▸ YOUR TASK
Your answer should be the lines below from the one holding "(** *** The subscription" through the one holding "match subs with", copied exactly and with nothing else.

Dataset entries
(** * A shallow embedding of the spelling corrector of [src/src/lib.rs]

    The crate [spell] has one type, [SpellingCorrector], holding an alphabet
    ([&str]) and a frequency table ([HashMap<String, u32>]).  This file
    embeds its methods [with_alphabet], [correction], [candidates], [p],
    [known], [edits1] and [edits2] and proves properties of them.

    Modelling choices, all following the Rust source:
    - a Rust [char] is a Unicode scalar value, written as a [Z];
    - a Rust [String] / [&str] is valid UTF-8, i.e. a sequence of scalar
      values; byte offsets (used by [&word[..i]]) are computed from the
      UTF-8 width of each character, and slicing at a byte offset that is not
      a character boundary (or beyond the end) panics, as in Rust;
    - a panic is an [Err] of the [result] monad, naming the panic's cause;
    - [u32] arithmetic is checked: an overflowing [+] panics (the overflow
      checks of a debug build; a release build would wrap instead);
    - [f64] is the kernel's primitive IEEE-754 binary64 type;
    - a [HashMap<String, u32>] is an association list with unique keys, a
      [HashSet<String>] is a duplicate-free list in insertion order; the
      order in which a [HashSet] is iterated is unspecified in Rust
      (randomly seeded hashing), so it is a parameter [iter] of the
      development, only assumed to return a permutation of the set;
    - the Unicode tables behind the regular expression [\w] and behind
      [str::to_lowercase] are parameters of the builder. *)

From Stdlib Require Import ZArith List Bool Lia Permutation.
From Stdlib Require Import PrimFloat Uint63 SpecFloat FloatOps FloatAxioms Ascii.
From Stdlib Require Import String.
Import ListNotations.

Local Open Scope list_scope.
Local Open Scope Z_scope.

(** ** Characters, strings and panics *)

(** A Rust [char]: a Unicode scalar value. *)
Definition char := Z.

(** A Rust [String]: the sequence of scalar values of its UTF-8 bytes. *)
Definition string := list char.

(** Writing a Rust string literal of this file: the Latin-1 characters of a
    Rocq string, one scalar value each. *)
Definition lit (s : String.string) : string :=
  map (fun a => Z.of_nat (nat_of_ascii a)) (String.list_ascii_of_string s).
Arguments lit s%_string.

Definition str_eqb (a b : string) : bool :=
  if list_eq_dec Z.eq_dec a b then true else false.

(** The causes of the panics the code can raise. *)
Inductive panic :=
| P_str_index    (** [&s[a..b]] off a character boundary or out of range *)
| P_map_index    (** [map[key]] on an absent key *)
| P_overflow     (** [u32] addition overflow *)
| P_unwrap_none. (** [Option::unwrap] on [None] *)

Inductive result (A : Type) : Type :=
| Ok (a : A)
| Err (e : panic).
Arguments Ok {A} a.
Arguments Err {A} e.
(** * generate_test_data.py: a shallow embedding and its properties

    The script seeds Python's global pseudo-random generator, then writes four
    CSV files (sales, customers, products, campaigns), 25,000 data rows each.
    Every value of a row comes from the generator stream; some fields are
    derived by arithmetic, some rows get an outlier or a duplicated identifier,
    and every cell goes through [add_missing_values] on its way to the writer.

    Modelling choices.
    - The Mersenne Twister is not modelled.  The generator is an interface
      ([RandomSource]) with the two primitives Python's [random] module builds
      everything on, [random()] and [_randbelow(n)], and their range contracts.
      [uniform], [randint] and [choice] are written over them as in
      Lib/random.py.
    - Python floats are idealised as exact rationals ([Q]); [round(x, n)] is
      round-half-even on the exact value.  Representation error of binary
      floating point and the sign of zero are outside this model.  Where a
      property depends on the rounding of doubles, the amounts of the sales
      loop are modelled a second time in binary64 ([f64], [sales_row_f64]).
    - Exceptions are explicit: a computation yields [Ok] or [Raise].
    - A file is the list of rows handed to [csv.writer], and its text the
      rendering of those rows; opening the files and the progress messages
      on standard output are not modelled. *)

From Stdlib Require Import ZArith QArith Qround List String Ascii Lia Lqa Bool.
From Stdlib Require Import Qabs Qpower DecimalString.
Import ListNotations.

Local Open Scope Z_scope.

(** ** Values, exceptions *)

(** The objects the script hands to [csv.writer.writerow]. *)
Inductive pyval : Type :=
| VInt (z : Z)
| VFloat (q : Q)
| VStr (s : string)
| VBool (b : bool)
| VNone.

Inductive pyerr : Type :=
| ZeroDivisionError
| ValueError
| IndexError.

Inductive result (A : Type) : Type :=
| Ok (a : A)
| Raise (e : pyerr).

Arguments Ok {A} a.
Arguments Raise {A} e.

Definition row : Type := list pyval.

(** ** Arithmetic on floats, idealised *)

Definition Qltb (x y : Q) : bool := negb (Qle_bool y x).

(** Nearest integer, ties to the even one. *)
Definition round_half_even (x : Q) : Z :=
  let f := Qfloor x in
  match Qcompare (x - inject_Z f) (1 # 2) with
  | Lt => f
  | Gt => f + 1
  | Eq => if Z.even f then f else f + 1
  end.

(** [round(x, ndigits)] on a float, for [ndigits >= 0]. *)
Definition py_round (ndigits : nat) (x : Q) : Q :=
  let p := Pos.pow 10 (Pos.of_nat ndigits) in
  Qmake (round_half_even (x * inject_Z (Zpos p))) p.

(** [int(x)]: truncation toward zero. *)
Definition py_int (x : Q) : Z :=
  if Qle_bool 0 x then Qfloor x else Qceiling x.

(** True division [x / y]. *)
Definition py_div (x y : Q) : result Q :=
  if Qeq_bool y 0 then Raise ZeroDivisionError else Ok (x / y)%Q.

(** ** Strings *)

Local Open Scope string_scope.

(** [str(n)] for an int. *)
Definition str_int (z : Z) : string := NilZero.string_of_int (Z.to_int z).

(** [format(n, "0{w}d")] for a non-negative int: zero padding on the left. *)
Fixpoint zero_pad (missing : nat) (s : string) : string :=
  match missing with
  | O => s
  | S k => String "0" (zero_pad k s)
  end.

Definition str_int_pad (width : nat) (z : Z) : string :=
  let s := str_int z in
  zero_pad (width - String.length s) s.

Definition lower_ascii (c : ascii) : ascii :=
  let n := nat_of_ascii c in
  if (andb (65 <=? n) (n <=? 90))%nat then ascii_of_nat (n + 32) else c.

(** [s.lower()] on ASCII text. *)
Fixpoint lower (s : string) : string :=
  match s with
  | EmptyString => EmptyString
  | String c s' => String (lower_ascii c) (lower s')
  end.

Local Close Scope string_scope.

(** ** Dates, after the pure-Python [datetime] module *)

Record date : Type := mkdate { year : Z; month : Z; day : Z }.

Definition is_leap (y : Z) : bool :=
  andb (y mod 4 =? 0) (orb (negb (y mod 100 =? 0)) (y mod 400 =? 0)).

Definition days_before_year (y : Z) : Z :=
  let y1 := y - 1 in
  y1 * 365 + y1 / 4 - y1 / 100 + y1 / 400.

Definition DAYS_IN_MONTH : list Z :=
  [-1; 31; 28; 31; 30; 31; 30; 31; 31; 30; 31; 30; 31].

Definition DAYS_BEFORE_MONTH : list Z :=
  [-1; 0; 31; 59; 90; 120; 151; 181; 212; 243; 273; 304; 334].

Definition bool_int (b : bool) : Z := if b then 1 else 0.

Definition days_before_month (y m : Z) : Z :=
  nth (Z.to_nat m) DAYS_BEFORE_MONTH 0 + bool_int (andb (2 <? m) (is_leap y)).

Definition ymd2ord (d : date) : Z :=
  days_before_year (year d) + days_before_month (year d) (month d) + day d.

Definition DI400Y : Z := 146097.
Definition DI100Y : Z := 36524.
Definition DI4Y : Z := 1461.

Definition ord2ymd (ordinal : Z) : date :=
  let n := ordinal - 1 in
  let n400 := n / DI400Y in
  let n := n mod DI400Y in
  let y := n400 * 400 + 1 in
  let n100 := n / DI100Y in
  let n := n mod DI100Y in
  let n4 := n / DI4Y in
  let n := n mod DI4Y in
  let n1 := n / 365 in
  let n := n mod 365 in
  let y := y + n100 * 100 + n4 * 4 + n1 in
  if orb (n1 =? 4) (n100 =? 4) then mkdate (y - 1) 12 31
  else
    let leapyear := andb (n1 =? 3) (orb (negb (n4 =? 24)) (n100 =? 3)) in
    let m := Z.shiftr (n + 50) 5 in
    let preceding :=
      nth (Z.to_nat m) DAYS_BEFORE_MONTH 0 + bool_int (andb (2 <? m) leapyear) in
    if n <? preceding then
      let m' := m - 1 in
      let preceding' :=
        preceding
        - (nth (Z.to_nat m') DAYS_IN_MONTH 0
           + bool_int (andb (m' =? 2) leapyear)) in
      mkdate y m' (n - preceding' + 1)
    else mkdate y m (n - preceding + 1).
(** [encodeURIComponent] on the UTF-8 bytes of a string: everything but
    letters, digits and [- _ . ! ~ * ' ( )] becomes [%XX]. *)
Fixpoint encodeURIComponent (s : string) : string :=
  match s with
  | EmptyString => EmptyString
  | String a rest =>
      if unreserved a then String a (encodeURIComponent rest)
      else
        let n := nat_of_ascii a in
        String "%" (String (hexDigit (n / 16)) (String (hexDigit (n mod 16))
          (encodeURIComponent rest)))
  end.

(** [resourceIds.join(',')]. *)
Definition join (ids : list string) : string := String.concat "," ids.

Definition streamUrl (resourceIds : list string) : string :=
  Config.SSE_BASE_URL +:+ "/stream?resources=" +:+ encodeURIComponent (join resourceIds).

(** *** The subscription registry: [Map<string, Set<SSECallback>>] *)

Definition resourceIds (s : State) : list string := map fst (subscriptions s).

Fixpoint subs_get (subs : list (string * list Callback)) (r : string)
    : option (list Callback) :=
  match subs with
  | [] => None
  | (k, cbs) :: rest => if String.eqb k r then Some cbs else subs_get rest r
  end.

Definition subs_has (subs : list (string * list Callback)) (r : string) : bool :=
  match subs_get subs r with
  | Some _ => true
  | None => false
  end.

(** [Set.add]: a member stays where it is, a new one goes last. *)
Definition set_add (cb : Callback) (cbs : list Callback) : list Callback :=
  if bool_decide (cb ∈ cbs) then cbs else cbs ++ [cb].

(** [Set.delete]. *)
Definition set_delete (cb : Callback) (cbs : list Callback) : list Callback :=
  List.filter (fun c => negb (bool_decide (c = cb))) cbs.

▸ TASK RESPONSE
(** *** The subscription registry: [Map<string, Set<SSECallback>>] *)

Definition resourceIds (s : State) : list string := map fst (subscriptions s).

Fixpoint subs_get (subs : list (string * list Callback)) (r : string)
    : option (list Callback) :=
  match subs with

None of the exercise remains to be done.